§ WORK INSTRUCTIONS
The result should be every line that contains the word "recognized", taken from the material.

§ SUPPLIED RECORDS
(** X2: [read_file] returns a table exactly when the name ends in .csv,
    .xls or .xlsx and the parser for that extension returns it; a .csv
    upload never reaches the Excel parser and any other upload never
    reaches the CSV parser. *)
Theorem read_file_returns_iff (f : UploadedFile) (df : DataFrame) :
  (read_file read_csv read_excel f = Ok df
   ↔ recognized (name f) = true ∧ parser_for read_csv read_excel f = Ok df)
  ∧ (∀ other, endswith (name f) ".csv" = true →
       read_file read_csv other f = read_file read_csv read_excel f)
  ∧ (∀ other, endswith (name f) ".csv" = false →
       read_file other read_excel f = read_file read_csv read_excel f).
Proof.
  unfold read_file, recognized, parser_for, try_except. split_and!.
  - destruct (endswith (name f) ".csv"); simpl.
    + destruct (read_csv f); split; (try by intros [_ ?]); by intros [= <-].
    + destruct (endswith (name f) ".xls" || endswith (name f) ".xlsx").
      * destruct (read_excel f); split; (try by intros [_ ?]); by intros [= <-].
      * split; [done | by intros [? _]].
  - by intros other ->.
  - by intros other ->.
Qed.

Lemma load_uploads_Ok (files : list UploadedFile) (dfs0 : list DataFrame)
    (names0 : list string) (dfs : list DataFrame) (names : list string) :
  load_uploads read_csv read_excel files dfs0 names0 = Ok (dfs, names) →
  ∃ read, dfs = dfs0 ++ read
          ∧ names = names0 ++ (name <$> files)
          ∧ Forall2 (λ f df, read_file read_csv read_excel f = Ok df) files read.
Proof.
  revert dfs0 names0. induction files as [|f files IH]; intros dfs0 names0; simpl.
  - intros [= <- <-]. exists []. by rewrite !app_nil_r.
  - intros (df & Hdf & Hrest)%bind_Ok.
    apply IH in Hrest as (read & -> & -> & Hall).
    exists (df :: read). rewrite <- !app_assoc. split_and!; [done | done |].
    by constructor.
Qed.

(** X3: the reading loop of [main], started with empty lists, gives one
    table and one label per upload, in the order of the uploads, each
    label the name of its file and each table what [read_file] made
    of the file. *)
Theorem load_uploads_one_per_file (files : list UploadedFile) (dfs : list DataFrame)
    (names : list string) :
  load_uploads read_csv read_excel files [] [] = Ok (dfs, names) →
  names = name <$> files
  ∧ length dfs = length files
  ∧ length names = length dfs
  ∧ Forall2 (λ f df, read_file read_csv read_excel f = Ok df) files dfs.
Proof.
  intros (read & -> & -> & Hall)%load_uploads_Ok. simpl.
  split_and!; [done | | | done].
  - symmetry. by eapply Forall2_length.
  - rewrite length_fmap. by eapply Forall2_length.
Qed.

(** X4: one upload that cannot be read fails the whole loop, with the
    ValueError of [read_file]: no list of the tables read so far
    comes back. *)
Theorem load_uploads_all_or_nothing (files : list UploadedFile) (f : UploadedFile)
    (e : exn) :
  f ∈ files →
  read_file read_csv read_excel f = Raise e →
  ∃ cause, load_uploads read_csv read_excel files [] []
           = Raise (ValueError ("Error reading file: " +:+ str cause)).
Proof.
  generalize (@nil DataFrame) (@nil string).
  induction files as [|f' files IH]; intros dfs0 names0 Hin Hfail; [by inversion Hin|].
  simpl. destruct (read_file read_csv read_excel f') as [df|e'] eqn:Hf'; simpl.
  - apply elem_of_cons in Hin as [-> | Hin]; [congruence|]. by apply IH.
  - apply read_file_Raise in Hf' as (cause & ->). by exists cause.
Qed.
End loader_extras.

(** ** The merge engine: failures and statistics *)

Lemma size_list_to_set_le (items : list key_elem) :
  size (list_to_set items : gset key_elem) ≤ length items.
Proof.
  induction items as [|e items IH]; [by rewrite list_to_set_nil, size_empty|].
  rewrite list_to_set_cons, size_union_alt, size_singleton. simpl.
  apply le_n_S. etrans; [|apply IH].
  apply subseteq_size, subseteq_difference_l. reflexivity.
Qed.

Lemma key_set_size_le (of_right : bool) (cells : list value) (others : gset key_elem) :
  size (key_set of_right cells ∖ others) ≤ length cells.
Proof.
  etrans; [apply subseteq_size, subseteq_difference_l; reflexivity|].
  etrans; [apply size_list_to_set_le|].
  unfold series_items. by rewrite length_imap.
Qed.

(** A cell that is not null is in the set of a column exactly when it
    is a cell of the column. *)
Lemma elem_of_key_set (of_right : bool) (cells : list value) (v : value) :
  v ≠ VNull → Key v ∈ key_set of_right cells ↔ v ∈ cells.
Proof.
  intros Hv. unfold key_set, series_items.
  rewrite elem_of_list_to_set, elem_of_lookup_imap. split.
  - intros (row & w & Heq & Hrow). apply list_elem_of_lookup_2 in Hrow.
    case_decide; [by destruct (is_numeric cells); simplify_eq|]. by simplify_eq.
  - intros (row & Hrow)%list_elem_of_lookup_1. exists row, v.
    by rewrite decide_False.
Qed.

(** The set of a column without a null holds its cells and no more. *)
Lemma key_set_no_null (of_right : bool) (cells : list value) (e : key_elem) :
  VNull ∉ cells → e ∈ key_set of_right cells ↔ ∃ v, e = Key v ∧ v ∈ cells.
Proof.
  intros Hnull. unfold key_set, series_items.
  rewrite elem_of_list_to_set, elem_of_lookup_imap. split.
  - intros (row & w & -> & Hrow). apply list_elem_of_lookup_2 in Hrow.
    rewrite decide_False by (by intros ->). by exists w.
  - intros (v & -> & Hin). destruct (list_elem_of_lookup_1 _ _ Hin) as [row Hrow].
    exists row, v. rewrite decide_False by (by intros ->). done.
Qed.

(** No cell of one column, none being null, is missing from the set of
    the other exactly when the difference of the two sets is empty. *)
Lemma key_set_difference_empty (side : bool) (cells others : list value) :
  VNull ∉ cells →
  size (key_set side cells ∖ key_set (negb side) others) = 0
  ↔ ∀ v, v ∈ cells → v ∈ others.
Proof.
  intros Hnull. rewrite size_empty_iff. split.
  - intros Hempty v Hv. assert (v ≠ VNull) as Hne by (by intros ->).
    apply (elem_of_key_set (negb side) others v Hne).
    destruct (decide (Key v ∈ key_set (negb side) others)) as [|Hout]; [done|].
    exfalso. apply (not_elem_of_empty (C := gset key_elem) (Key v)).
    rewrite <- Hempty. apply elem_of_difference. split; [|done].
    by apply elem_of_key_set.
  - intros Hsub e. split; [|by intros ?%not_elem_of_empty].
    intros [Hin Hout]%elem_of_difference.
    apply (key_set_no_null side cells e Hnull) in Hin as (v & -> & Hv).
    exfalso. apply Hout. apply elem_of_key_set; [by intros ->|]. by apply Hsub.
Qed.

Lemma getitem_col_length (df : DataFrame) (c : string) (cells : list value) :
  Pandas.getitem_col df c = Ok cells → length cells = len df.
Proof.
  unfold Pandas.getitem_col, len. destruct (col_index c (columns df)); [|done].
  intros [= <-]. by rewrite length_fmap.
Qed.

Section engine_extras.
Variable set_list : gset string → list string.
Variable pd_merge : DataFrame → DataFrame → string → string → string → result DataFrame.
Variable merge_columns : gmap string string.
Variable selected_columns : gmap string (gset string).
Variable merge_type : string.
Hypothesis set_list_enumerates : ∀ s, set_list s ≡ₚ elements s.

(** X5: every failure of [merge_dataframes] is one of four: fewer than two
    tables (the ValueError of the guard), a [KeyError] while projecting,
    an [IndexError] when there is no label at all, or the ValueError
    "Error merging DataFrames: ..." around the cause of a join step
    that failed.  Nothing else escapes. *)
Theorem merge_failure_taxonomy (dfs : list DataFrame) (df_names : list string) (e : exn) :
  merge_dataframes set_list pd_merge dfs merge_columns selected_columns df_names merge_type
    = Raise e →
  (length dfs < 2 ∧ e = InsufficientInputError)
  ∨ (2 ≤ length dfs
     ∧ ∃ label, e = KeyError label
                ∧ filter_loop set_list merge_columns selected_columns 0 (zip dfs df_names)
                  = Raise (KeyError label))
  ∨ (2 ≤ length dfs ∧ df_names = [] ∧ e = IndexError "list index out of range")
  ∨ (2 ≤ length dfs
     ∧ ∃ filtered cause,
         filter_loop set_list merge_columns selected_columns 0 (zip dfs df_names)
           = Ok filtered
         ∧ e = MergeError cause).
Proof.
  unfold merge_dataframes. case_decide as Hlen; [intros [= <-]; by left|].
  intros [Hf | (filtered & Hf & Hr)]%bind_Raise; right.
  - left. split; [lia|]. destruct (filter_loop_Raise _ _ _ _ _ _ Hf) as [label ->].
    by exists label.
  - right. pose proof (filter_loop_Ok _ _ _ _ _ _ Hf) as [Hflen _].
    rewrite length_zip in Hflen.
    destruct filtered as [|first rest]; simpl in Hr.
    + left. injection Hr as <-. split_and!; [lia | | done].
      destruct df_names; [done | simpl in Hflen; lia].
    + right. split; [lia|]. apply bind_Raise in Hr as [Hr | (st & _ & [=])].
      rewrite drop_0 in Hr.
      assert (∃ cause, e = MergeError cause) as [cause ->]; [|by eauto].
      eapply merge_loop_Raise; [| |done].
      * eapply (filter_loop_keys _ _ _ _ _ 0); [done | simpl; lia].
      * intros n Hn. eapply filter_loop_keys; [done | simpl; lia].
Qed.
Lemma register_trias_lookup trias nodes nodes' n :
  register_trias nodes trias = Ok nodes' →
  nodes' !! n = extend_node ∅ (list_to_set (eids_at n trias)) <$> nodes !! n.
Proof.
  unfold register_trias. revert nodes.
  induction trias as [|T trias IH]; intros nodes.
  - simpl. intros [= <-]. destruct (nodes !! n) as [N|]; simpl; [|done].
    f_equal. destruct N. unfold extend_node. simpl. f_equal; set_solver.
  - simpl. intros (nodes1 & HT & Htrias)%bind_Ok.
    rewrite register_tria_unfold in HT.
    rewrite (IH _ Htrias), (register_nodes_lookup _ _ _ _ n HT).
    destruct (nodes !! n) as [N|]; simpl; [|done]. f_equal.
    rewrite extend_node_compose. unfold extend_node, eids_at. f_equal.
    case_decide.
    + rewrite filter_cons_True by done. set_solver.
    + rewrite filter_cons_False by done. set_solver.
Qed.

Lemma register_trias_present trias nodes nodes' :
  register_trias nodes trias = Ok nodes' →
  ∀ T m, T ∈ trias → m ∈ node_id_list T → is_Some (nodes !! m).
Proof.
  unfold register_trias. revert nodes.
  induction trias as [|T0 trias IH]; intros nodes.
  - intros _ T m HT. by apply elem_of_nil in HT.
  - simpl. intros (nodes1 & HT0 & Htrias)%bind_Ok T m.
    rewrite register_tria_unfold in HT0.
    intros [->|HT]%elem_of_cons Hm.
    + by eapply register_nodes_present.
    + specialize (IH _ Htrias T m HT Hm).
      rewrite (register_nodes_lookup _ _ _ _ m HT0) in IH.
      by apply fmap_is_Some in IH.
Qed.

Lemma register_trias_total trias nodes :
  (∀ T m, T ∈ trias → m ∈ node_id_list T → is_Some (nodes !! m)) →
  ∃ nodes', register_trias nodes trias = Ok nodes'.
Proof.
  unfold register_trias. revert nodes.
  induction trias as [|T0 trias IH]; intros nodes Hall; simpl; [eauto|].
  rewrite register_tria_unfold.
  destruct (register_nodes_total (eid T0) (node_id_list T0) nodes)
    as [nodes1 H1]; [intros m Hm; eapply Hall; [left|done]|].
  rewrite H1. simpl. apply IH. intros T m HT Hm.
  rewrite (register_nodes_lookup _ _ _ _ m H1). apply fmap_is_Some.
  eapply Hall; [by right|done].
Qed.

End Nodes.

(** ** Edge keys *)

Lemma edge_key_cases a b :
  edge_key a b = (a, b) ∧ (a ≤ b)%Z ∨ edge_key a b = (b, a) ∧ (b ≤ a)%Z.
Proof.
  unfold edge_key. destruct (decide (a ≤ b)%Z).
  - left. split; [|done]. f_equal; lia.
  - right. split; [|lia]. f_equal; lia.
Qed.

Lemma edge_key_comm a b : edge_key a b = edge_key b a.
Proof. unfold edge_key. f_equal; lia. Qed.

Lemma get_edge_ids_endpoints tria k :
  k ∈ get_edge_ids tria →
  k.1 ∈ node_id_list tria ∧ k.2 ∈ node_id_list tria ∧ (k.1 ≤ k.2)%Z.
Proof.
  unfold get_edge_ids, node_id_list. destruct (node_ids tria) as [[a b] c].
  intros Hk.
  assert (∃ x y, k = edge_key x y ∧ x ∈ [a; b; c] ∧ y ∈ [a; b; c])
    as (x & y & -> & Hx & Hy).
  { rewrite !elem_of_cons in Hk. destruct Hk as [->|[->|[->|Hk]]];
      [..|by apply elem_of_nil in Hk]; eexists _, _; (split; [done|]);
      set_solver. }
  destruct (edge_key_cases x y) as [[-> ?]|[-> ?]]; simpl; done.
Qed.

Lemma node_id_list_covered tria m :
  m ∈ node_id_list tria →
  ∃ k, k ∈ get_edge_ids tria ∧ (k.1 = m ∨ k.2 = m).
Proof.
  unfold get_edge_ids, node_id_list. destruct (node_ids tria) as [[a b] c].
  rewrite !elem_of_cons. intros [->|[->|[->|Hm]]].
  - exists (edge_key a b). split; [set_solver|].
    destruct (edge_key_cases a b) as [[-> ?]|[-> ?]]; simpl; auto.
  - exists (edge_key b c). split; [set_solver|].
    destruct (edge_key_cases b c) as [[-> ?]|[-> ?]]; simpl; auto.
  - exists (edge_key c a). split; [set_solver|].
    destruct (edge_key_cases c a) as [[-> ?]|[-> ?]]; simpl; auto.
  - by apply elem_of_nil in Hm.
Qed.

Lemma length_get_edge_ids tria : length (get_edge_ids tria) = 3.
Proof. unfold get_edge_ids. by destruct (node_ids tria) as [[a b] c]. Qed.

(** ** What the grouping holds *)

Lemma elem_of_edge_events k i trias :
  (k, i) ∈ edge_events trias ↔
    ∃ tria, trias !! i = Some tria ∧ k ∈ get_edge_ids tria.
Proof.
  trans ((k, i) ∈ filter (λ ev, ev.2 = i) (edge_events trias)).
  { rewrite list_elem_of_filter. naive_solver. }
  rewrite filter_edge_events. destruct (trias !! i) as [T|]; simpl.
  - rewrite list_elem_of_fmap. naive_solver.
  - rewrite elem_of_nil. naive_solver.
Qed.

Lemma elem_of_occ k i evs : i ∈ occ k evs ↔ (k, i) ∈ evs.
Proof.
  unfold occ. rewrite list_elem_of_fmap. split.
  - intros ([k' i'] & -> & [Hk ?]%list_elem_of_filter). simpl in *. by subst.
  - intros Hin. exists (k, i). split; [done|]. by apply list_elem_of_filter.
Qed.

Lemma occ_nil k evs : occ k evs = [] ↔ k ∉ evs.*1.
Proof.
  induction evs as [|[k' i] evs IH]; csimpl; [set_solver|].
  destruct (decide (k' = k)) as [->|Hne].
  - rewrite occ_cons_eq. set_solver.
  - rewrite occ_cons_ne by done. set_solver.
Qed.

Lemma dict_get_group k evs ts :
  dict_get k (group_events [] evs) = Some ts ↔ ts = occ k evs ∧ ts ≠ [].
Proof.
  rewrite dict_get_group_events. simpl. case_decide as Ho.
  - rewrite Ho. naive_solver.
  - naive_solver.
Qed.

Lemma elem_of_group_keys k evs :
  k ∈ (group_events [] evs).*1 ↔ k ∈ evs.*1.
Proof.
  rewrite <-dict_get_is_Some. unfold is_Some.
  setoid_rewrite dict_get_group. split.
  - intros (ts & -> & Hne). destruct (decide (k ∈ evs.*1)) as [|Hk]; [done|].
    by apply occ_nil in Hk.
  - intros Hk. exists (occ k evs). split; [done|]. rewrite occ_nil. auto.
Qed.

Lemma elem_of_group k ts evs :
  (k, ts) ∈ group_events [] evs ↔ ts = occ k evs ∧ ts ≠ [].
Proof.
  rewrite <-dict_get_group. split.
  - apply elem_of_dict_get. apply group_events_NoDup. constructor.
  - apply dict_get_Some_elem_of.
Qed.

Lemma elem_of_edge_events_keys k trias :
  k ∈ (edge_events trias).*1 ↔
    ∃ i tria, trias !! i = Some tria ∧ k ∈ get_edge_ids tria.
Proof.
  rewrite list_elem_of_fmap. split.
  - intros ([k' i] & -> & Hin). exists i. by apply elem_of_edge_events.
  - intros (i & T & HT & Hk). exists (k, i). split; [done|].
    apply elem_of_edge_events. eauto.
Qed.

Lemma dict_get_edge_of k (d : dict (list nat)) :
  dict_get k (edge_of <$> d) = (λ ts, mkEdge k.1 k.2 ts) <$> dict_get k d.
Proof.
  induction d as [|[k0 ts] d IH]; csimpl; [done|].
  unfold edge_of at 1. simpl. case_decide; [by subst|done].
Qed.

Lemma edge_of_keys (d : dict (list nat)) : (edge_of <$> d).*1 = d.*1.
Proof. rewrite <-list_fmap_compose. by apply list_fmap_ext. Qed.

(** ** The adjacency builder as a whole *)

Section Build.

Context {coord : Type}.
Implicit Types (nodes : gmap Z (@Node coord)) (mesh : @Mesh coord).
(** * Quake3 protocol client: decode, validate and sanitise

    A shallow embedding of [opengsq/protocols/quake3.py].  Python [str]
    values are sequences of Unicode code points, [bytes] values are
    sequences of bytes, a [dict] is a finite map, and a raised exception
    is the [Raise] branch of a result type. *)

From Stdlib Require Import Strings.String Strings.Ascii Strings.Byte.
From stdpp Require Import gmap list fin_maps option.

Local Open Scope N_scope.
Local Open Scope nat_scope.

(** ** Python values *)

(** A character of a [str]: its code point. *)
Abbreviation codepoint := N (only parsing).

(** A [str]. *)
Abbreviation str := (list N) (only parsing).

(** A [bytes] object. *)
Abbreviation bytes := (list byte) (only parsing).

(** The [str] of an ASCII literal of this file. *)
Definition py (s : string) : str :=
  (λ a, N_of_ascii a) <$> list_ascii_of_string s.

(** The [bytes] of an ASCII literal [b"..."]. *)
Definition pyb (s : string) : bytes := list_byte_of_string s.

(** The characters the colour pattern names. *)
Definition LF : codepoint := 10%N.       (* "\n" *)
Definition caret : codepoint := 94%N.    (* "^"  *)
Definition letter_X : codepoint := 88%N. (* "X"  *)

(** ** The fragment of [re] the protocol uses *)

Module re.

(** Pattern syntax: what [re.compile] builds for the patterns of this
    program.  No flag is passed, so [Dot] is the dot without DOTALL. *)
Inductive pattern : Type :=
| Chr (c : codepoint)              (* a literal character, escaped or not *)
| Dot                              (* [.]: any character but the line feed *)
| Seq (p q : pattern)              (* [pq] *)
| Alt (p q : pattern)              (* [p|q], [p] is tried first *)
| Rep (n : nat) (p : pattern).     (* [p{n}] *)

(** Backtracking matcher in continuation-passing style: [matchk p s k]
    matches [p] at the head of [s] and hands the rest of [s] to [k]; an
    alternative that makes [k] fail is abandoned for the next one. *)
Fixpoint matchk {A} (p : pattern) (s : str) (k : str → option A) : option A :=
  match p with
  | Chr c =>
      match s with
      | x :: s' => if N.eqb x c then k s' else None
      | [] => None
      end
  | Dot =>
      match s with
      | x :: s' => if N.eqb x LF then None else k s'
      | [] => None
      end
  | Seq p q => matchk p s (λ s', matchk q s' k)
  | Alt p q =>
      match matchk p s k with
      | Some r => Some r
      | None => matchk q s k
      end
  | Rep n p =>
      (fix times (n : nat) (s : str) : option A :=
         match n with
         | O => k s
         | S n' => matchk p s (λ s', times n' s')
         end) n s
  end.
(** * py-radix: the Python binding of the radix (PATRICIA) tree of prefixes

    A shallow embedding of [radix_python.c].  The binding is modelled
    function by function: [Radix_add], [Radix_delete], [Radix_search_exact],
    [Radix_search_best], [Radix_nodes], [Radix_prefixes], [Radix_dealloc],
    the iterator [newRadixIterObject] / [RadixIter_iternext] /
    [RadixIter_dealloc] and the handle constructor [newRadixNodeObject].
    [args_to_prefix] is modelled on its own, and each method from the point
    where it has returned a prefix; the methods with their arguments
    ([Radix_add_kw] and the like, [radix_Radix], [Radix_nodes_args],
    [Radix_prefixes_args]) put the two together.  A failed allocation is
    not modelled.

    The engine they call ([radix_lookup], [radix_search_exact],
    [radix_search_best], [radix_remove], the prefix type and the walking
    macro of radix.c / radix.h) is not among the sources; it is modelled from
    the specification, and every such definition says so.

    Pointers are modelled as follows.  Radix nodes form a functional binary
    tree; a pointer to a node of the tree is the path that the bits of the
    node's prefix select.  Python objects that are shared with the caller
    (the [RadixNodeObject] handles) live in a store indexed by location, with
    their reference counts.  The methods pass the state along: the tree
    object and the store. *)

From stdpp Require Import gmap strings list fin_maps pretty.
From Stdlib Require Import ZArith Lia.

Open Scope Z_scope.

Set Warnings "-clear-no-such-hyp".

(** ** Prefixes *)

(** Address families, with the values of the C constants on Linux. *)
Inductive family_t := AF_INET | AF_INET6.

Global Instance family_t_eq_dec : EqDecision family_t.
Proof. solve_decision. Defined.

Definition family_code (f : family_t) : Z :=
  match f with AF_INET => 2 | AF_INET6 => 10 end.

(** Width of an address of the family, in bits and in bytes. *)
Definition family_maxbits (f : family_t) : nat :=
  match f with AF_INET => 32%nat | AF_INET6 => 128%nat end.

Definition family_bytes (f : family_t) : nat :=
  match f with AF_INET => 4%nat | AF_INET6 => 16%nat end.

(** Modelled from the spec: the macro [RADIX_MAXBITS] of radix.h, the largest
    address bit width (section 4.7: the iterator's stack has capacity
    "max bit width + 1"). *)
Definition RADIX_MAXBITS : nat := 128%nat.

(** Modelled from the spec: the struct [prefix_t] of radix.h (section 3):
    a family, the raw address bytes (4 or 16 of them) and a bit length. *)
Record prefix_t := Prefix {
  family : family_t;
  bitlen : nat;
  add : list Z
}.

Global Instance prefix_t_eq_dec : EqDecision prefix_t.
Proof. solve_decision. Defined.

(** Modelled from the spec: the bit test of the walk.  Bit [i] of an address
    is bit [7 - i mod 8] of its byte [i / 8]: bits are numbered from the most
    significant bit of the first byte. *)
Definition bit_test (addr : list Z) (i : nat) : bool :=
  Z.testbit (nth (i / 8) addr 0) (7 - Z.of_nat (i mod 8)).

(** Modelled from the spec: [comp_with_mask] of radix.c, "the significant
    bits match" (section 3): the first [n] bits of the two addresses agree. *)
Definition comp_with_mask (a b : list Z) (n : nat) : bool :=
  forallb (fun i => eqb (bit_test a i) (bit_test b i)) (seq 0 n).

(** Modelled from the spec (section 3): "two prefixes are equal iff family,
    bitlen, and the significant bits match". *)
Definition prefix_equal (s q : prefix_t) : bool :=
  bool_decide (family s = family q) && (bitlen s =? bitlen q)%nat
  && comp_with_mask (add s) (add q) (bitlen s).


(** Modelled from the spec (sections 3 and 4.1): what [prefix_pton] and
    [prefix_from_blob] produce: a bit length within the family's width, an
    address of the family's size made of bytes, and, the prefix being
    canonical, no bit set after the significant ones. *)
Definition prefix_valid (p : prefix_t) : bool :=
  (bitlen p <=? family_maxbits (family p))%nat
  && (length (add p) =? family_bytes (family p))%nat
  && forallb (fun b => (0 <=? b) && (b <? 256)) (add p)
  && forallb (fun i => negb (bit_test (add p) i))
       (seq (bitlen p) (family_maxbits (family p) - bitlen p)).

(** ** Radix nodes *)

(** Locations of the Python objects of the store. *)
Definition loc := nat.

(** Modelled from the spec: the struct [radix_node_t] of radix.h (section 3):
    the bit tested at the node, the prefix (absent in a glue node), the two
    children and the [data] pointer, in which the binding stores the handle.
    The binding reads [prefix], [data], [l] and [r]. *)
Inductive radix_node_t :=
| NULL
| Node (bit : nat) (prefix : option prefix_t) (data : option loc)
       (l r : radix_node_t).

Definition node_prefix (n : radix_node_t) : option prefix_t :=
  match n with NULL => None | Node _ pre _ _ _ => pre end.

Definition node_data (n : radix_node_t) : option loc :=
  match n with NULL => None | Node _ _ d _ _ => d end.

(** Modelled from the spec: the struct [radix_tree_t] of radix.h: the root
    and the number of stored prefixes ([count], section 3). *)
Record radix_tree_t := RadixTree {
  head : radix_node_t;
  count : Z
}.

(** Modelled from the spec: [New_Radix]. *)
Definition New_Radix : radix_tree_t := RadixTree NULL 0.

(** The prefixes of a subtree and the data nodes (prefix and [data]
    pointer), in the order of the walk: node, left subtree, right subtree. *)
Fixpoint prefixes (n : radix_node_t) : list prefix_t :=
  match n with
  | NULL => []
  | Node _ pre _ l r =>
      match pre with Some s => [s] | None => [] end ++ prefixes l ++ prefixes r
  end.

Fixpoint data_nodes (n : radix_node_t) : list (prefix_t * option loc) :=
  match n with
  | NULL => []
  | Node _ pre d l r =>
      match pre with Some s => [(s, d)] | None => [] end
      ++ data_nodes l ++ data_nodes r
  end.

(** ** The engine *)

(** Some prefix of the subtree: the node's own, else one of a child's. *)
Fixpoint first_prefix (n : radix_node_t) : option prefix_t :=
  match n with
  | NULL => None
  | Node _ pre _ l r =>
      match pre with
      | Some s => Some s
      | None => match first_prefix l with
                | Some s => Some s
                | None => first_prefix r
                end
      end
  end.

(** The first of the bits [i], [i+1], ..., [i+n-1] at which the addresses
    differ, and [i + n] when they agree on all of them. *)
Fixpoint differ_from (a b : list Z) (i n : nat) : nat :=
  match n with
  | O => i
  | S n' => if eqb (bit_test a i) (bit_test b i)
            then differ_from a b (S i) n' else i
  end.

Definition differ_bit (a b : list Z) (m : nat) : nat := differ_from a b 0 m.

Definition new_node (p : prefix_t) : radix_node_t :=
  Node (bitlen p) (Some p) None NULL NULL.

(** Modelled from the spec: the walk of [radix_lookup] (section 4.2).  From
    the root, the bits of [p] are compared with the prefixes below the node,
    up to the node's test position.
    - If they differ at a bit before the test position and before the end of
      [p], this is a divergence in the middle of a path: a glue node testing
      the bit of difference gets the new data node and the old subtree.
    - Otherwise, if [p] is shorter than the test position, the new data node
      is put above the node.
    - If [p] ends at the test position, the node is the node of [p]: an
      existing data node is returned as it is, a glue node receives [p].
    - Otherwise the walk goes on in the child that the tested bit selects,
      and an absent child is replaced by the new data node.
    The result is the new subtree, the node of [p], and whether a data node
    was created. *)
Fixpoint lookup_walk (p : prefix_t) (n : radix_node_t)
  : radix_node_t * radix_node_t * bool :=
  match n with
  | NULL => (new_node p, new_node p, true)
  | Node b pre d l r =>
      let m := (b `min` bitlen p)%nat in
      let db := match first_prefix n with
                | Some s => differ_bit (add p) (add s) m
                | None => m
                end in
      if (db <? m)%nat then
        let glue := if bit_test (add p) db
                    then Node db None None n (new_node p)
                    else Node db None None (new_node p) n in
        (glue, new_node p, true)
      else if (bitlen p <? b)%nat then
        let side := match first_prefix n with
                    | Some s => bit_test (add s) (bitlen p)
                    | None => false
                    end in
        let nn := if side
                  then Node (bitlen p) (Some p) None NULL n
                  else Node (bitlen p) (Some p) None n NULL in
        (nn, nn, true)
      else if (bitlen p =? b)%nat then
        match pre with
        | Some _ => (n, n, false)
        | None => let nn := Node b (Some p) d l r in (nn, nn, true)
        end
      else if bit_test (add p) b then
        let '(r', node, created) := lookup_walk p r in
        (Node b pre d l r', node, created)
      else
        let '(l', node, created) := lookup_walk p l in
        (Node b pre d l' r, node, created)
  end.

§ SOLUTION FOR THIS EXERCISE
   ↔ recognized (name f) = true ∧ parser_for read_csv read_excel f = Ok df)
  unfold read_file, recognized, parser_for, try_except. split_and!.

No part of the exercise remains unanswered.